_MATERIAL TO PROCESS_
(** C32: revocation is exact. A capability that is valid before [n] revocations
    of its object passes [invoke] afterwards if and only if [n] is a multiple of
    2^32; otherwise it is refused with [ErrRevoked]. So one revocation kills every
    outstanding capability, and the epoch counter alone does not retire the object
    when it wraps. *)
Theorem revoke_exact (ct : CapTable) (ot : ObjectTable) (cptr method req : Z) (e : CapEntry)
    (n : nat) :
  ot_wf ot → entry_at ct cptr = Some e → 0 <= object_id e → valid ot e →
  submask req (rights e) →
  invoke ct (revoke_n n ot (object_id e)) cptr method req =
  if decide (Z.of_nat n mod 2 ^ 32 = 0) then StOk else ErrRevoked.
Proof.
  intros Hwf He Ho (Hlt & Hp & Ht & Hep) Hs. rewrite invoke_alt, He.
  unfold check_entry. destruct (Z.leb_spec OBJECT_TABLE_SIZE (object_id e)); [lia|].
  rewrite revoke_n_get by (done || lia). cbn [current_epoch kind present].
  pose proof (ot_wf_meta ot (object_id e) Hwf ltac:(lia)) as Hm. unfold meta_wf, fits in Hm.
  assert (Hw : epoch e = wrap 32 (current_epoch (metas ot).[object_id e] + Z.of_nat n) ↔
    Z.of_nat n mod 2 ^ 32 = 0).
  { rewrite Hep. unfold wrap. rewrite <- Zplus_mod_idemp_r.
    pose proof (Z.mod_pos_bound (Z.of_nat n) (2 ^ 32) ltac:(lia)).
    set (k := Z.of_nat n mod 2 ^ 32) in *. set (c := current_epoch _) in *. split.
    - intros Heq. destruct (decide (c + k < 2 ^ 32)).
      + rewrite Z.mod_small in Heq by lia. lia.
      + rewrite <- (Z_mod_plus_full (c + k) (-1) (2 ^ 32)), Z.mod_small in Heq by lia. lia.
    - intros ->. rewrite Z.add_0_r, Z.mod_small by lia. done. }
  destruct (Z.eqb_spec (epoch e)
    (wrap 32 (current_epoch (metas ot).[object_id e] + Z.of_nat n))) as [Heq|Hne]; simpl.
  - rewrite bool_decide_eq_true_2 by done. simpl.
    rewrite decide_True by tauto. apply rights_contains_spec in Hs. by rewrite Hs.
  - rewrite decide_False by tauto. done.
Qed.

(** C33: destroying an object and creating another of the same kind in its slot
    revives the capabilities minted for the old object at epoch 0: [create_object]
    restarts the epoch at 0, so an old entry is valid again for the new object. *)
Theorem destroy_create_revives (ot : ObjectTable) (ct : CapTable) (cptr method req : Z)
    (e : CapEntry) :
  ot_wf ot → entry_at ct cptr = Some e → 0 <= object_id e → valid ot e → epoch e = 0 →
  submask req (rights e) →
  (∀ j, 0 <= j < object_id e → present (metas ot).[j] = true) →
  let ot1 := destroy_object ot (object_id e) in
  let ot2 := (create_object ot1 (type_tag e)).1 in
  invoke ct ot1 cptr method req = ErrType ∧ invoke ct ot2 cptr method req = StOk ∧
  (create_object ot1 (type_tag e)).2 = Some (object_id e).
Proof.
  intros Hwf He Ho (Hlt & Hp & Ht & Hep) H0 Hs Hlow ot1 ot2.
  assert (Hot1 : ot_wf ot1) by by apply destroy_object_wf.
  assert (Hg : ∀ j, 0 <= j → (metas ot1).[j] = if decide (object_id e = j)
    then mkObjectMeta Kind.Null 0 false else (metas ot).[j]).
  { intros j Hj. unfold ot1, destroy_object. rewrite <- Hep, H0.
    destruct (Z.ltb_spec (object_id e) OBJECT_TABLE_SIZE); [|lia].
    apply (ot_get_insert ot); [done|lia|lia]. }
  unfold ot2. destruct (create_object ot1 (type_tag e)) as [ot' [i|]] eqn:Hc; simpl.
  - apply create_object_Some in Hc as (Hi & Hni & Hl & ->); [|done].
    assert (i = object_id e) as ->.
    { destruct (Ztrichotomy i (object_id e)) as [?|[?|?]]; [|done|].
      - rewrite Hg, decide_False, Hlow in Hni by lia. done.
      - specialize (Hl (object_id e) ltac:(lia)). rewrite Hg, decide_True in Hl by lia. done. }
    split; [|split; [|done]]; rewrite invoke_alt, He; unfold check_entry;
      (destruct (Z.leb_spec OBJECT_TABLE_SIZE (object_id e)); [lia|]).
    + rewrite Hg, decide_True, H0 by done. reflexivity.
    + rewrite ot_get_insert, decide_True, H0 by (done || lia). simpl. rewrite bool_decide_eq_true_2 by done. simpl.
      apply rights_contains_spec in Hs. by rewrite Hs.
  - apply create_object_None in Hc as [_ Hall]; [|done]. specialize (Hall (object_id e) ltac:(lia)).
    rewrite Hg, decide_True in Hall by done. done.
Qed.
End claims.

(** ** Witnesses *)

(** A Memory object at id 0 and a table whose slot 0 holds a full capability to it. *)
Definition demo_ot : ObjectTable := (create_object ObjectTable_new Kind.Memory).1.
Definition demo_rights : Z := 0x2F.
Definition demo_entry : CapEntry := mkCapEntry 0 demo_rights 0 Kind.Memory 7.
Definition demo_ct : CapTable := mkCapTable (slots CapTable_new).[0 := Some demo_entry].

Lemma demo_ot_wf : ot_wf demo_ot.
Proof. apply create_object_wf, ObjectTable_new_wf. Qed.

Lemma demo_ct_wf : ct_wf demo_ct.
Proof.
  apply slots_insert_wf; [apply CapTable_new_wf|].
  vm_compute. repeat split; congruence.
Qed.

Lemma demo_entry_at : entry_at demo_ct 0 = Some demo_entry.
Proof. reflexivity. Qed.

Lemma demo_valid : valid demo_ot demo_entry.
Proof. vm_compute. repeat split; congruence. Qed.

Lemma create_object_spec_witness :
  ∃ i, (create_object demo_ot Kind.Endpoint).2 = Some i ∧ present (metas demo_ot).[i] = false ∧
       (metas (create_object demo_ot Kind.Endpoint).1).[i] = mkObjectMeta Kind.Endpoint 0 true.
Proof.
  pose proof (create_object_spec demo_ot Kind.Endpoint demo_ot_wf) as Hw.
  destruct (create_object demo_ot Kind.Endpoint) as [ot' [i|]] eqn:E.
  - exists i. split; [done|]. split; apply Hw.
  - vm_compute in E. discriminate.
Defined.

_DIRECTIONS FOR THIS TASK_
Starting with the line above that holds "Theorem destroy_create_revives (ot" and stopping with the line that holds "Hlow ot1 ot2.", reproduce each line exactly, omitting all other lines.

_RESULT OF THIS EXERCISE_
Theorem destroy_create_revives (ot : ObjectTable) (ct : CapTable) (cptr method req : Z)
    (e : CapEntry) :
  ot_wf ot → entry_at ct cptr = Some e → 0 <= object_id e → valid ot e → epoch e = 0 →
  submask req (rights e) →
  (∀ j, 0 <= j < object_id e → present (metas ot).[j] = true) →
  let ot1 := destroy_object ot (object_id e) in
  let ot2 := (create_object ot1 (type_tag e)).1 in
  invoke ct ot1 cptr method req = ErrType ∧ invoke ct ot2 cptr method req = StOk ∧
  (create_object ot1 (type_tag e)).2 = Some (object_id e).
Proof.
  intros Hwf He Ho (Hlt & Hp & Ht & Hep) H0 Hs Hlow ot1 ot2.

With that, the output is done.